Cyclohexane conformations are any of several three-dimensional shapes adopted by cyclohexane. Because many compounds feature structurally similar six-membered rings, the structure and dynamics of cyclohexane are important prototypes of a wide range of compounds.

The internal angles of a regular, flat hexagon are 120°, while the preferred angle between successive bonds in a carbon chain is about 109.5°, the tetrahedral angle (the arc cosine of −1/3). Therefore, the cyclohexane ring tends to assume non-planar (warped) conformations, which have all angles closer to 109.5° and therefore a lower strain energy than the flat hexagonal shape.

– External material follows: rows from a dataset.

(* ===== verification/FsSafe.v ===== *)
(** * MinimaFS: files read back and searched

    A file put into a folder can be opened ([put_openable], [write_holds_ok])
    and read at any place ([write_read_ok]); the loop of [findinfile] finds the
    first occurrence of a text and never ends when there is none. The theorems
    of [FsClaims.v] are these lemmas and those of the files before. *)

From S2P Require Import Prelude CString Time Net Block Extent FsText Fs FsDisk FsFile FsInv FsVol FsOps FsSpec FsRead FsMount.
Import fstext minimafs fsdisk fsfile fsinv fsvol fsops fsspec fsread fsmount.

Open Scope c_scope.

Module fssafe.

(** ** The folder after a file was put into it *)

Lemma find_dir_insert l i e e0 t : l !! i = Some e0 → is_dir e0 = false → is_dir e = false →
  find_subdir (<[i := e]> l) t = find_subdir l t.
Proof.
  unfold is_dir. revert i. induction l as [|x l IH]; intros [|i]; simpl; [done..| |].
  - intros [= ->] -> ->. done.
  - intros Hi H0 He. by rewrite IH.
Qed.

Lemma find_dir_snoc l e t : is_dir e = false → find_subdir (l ++ [e]) t = find_subdir l t.
Proof. unfold is_dir. induction l as [|x l IH]; simpl; [by intros ->|]. intros He. by rewrite IH. Qed.

Lemma find_dir_put name e d t : is_dir e = false → file_named name d → find_subdir (entries (put_entry name e d)) t = find_subdir (entries d) t.
Proof.
  intros He Hf. unfold put_entry. destruct (find_entry (entries d) name) as [i|] eqn:Hfe; simpl; [|by apply find_dir_snoc].
  destruct (find_entry_some _ _ _ Hfe) as (e0 & Hi & _). by eapply find_dir_insert; [done|eapply Hf|].
Qed.

Lemma walk_dirs_put dirs b d name e : dirs !! b = Some d → is_dir e = false → file_named name d → ∀ toks x,
  walk_dirs (<[b := put_entry name e d]> dirs) x toks = walk_dirs dirs x toks.
Proof.
  intros Hb He Hf. induction toks as [|t toks IH]; intros x; simpl; [done|]. destruct (decide (b = x)) as [<-|Hne].
  - rewrite lookup_insert_eq, Hb. simpl. rewrite find_dir_put by done.
    destruct (find_subdir (entries d) t) as [e0|]; simpl; [apply IH|done].
  - rewrite lookup_insert_ne by done. destruct (dirs !! x) as [d0|]; simpl; [|done].
    destruct (find_subdir (entries d0) t) as [e0|]; simpl; [apply IH|done].
Qed.

Lemma folder_at_put dirs root parent d name e : folder_at dirs root parent = Some d → dirs !! f_block_offset d = Some d →
  is_dir e = false → file_named name d → (∀ b d', dirs !! b = Some d' → f_block_offset d' = b) →
  folder_at (<[f_block_offset d := put_entry name e d]> dirs) root parent = Some (put_entry name e d).
Proof.
  intros Hd Hb He Hf Hok. unfold folder_at in *. rewrite folder_block_walk in *. rewrite (walk_dirs_put _ _ d) by done.
  destruct (walk_dirs dirs root (tokens [] parent)) as [b|]; [|done]. simpl in *. rewrite <- (Hok _ _ Hd).
  by rewrite lookup_insert_eq.
Qed.

Lemma find_entry_put name e d : e_name e = name →
  ∃ i, find_entry (entries (put_entry name e d)) name = Some i ∧ entries (put_entry name e d) !! i = Some e.
Proof.
  intros He. unfold put_entry. destruct (find_entry (entries d) name) as [i|] eqn:Hf; simpl.
  - exists i. destruct (find_entry_some _ _ _ Hf) as (e0 & Hi & _).
    split; [|by rewrite list_lookup_insert_eq by (by eapply lookup_lt_Some)].
    revert i Hf Hi. induction (entries d) as [|x l IH]; intros i; simpl; [done|]. case_bool_decide as Hx.
    + intros [= <-] _. simpl. by rewrite bool_decide_eq_true_2.
    + destruct (find_entry l name) as [j|]; simpl; [|done]. intros [= <-] Hi. simpl in *.
      rewrite bool_decide_eq_false_2 by done. by rewrite (IH j).
  - exists (length (entries d)). split; [|apply list_lookup_middle; done].
    induction (entries d) as [|x l IH]; simpl in *; [by rewrite bool_decide_eq_true_2|].
    case_bool_decide as Hx; [done|]. destruct (find_entry l name); [done|]. by rewrite IH.
Qed.

(** The tags of a concrete text are decided by computation. *)
Lemma tags_check l : forallb (λ tag, bool_decide (sub (pat (txt tag)) l = None)) header_tags = true → no_tags l.
Proof.
  intros Hall tag Hin. rewrite forallb_forall in Hall. specialize (Hall tag (proj1 (list_elem_of_In _ _) Hin)).
  by apply bool_decide_eq_true in Hall.
Qed.

Section claims.
  Context {D : Type} `{BlockDriver D}.
  Abbreviation fsys := (fsys (D := D)).
  Context (E : env) (HE : roomy E) (dn dev : nat).
  Abbreviation root_of := (root_of dn).
  Abbreviation volume := (volume dn dev).

(** ** Written files are read back *)

(** Names, types and data that a header can carry and that cannot be taken
    for one, and room for a NUL in the first block. *)
Record storable (m0 : minimafs_file_metadata) (l : list Z) : Prop := {
  st_fields : bare 64 (filetype m0) ∧ bare 16 (fileformat m0) ∧ quoted 256 (filename m0) ∧ quoted 1024 (parent_folder m0);
  st_nul : 0 ∉ filetype m0 ∧ 0 ∉ fileformat m0 ∧ 0 ∉ filename m0 ∧ 0 ∉ parent_folder m0;
  st_tags : no_tags (l ++ FOOTER);
  st_first : header_capacity m0 + Z.of_nat (length l) + 5 ≤ 4096 ∨ 0 ∈ take (Z.to_nat (4096 - header_capacity m0)) l
}.

(** Metadata as the two writing operations make it. *)
Definition fresh_meta (m0 : minimafs_file_metadata) : Prop :=
  created_date m0 = now E ∧ last_changed m0 = now E ∧ runnable m0 = false ∧ entrypoint m0 = 0 ∧ run_with m0 = [] ∧
  header_capacity m0 ≤ 4096.

Lemma put_openable dirs d name m0 l e m s s' : file_put dn dev dirs d name m0 l e m s s' → storable m0 l → fresh_meta m0 →
  Z.of_nat (length l) < 4294950000 → 0 < e_block_offset e → e_block_offset e + e_block_count e ≤ extent.total_blocks (the_alloc dn s') →
  openable dn dev e m l s'.
Proof.
  intros [[Hdir _] Hc (fl & -> & Hfl) Hv Hst _] [(Hty & Hfm & Hnm & Hpf) (N1 & N2 & N3 & N4) Htags Hfirst] (Hcr & Hlc & Hrun & Hen & Hrw & Hcap) Hl Ho Hot.
  destruct (rm_now _ HE) as [Hn1 Hn2]. set (m := set_blocks _ _ _) in *.
  assert (header_capacity m = header_capacity m0) as Hcm by done.
  assert (Z.of_nat (length (header_text m)) < header_capacity m0) as Hhl.
  { pose proof (header_text_length m) as Ht. change (entrypoint m) with (entrypoint m0) in Ht. rewrite Hen in Ht.
    specialize (Ht ltac:(done)). lia. }
  assert (header_ok m) as Hm.
  { split; simpl; rewrite ?Hcr, ?Hlc, ?Hrun, ?Hen, ?Hrw; try done.
    - split; [apply not_elem_of_nil|]. split; [done|]. split; [done|simpl; lia].
    - unfold is_u32. lia. }
  split; try done.
  - split; [done|]. split; [|by rewrite Hcm]. unfold nul_free. simpl. rewrite Hcr, Hlc, Hrw.
    split_and!; try done; apply not_elem_of_nil.
  - split; [done|]. change (file_length m) with fl. lia.
  - destruct Hst as [k Hk]. pose proof Hk as Hk1.
    replace (e_block_count e) with (1 + (e_block_count e - 1)) in Hk1 by lia. rewrite blks_app in Hk1 by lia.
    pose proof (blks_length dev (store s') (e_block_offset e) 1 ltac:(lia)) as Hbl. unfold MINIMAFS_BLOCK_SIZE in Hbl.
    pose proof (blks_length dev (store s') (e_block_offset e) (e_block_count e) ltac:(lia)) as Hbl2. rewrite Hk in Hbl2.
    rewrite !length_app, length_replicate, footer_length in Hbl2. unfold MINIMAFS_BLOCK_SIZE in Hbl2.
    assert (blks dev (store s') (e_block_offset e) 1 = take 4096 (header_text m ++ l ++ FOOTER ++ replicate k 0)) as ->.
    { rewrite <- Hk1. replace 4096%nat with (length (blks dev (store s') (e_block_offset e) 1)) by lia. by rewrite take_app_length. }
    rewrite take_app_ge by lia. apply elem_of_app. right. destruct Hfirst as [Hshort|Hin].
    + apply list_elem_of_lookup. exists (length l + 5)%nat. rewrite lookup_take_lt by lia.
      rewrite lookup_app_r by lia. rewrite lookup_app_r by (rewrite footer_length; lia). rewrite footer_length.
      apply lookup_replicate_2. lia.
    + apply list_elem_of_lookup in Hin as [i Hi]. apply lookup_take_Some in Hi as [Hi Hlt].
      apply list_elem_of_lookup. exists i. rewrite lookup_take_lt by lia. by apply lookup_app_l_Some.
Qed.
Lemma volume_handles dirs s hs : volume dirs s → volume dirs (set_handles hs s).
Proof. intros [[? [] ? ?] ? ? ? ?]. by split; [split; [|split|..]|..]. Qed.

Consider the carbon atoms numbered from 1 to 6 around the ring. If we hold carbon atoms 1, 2, and 3 stationary, with the correct bond lengths and the tetrahedral angle between the two bonds, and then continue by adding carbon atoms 4, 5, and 6 with the correct bond length and the tetrahedral angle, we can vary the three dihedral angles for the sequences (1,2,3,4), (2,3,4,5), and (3,4,5,6). The next bond, from atom 6, is also oriented by a dihedral angle, so we have four degrees of freedom. But that last bond has to end at the position of atom 1, which imposes three conditions in three-dimensional space. If the bond angle in the chain (6,1,2) should also be the tetrahedral angle then we have four conditions. Normally this would mean that there are no degrees of freedom of conformation, giving a finite number of solutions. With atoms 1, 2, and 3 fixed, there are two solutions, called chair (depending on whether the dihedral angle for (1,2,3,4) is positive or negative), but it turns out that there is also a continuum of solutions, a topological circle where angle strain is zero, including the twist boat and the boat conformations. All the conformations on this continuum have a twofold axis of symmetry running through the ring, whereas the chair conformations do not (they have D_{3d} symmetry, with a threefold axis running through the ring). It is because of the symmetry of the conformations on this continuum that it is possible to satisfy all four constraints with a range of dihedral angles at (1,2,3,4). On this continuum the energy varies because of Pitzer strain related to the dihedral angles. The twist-boat has a lower energy than the boat. In order to go from the chair conformation to a twist-boat conformation or the other chair conformation, bond angles have to be changed, leading to a high-energy half-chair conformation. So the relative energies are: chair < twist-boat < boat < half-chair with chair being the most stable and half-chair the least. All relative conformational energies are shown below. At room temperature the molecule can easily move among these conformations, but only chair and twist-boat can be isolated in pure form, because the others are not at local energy minima.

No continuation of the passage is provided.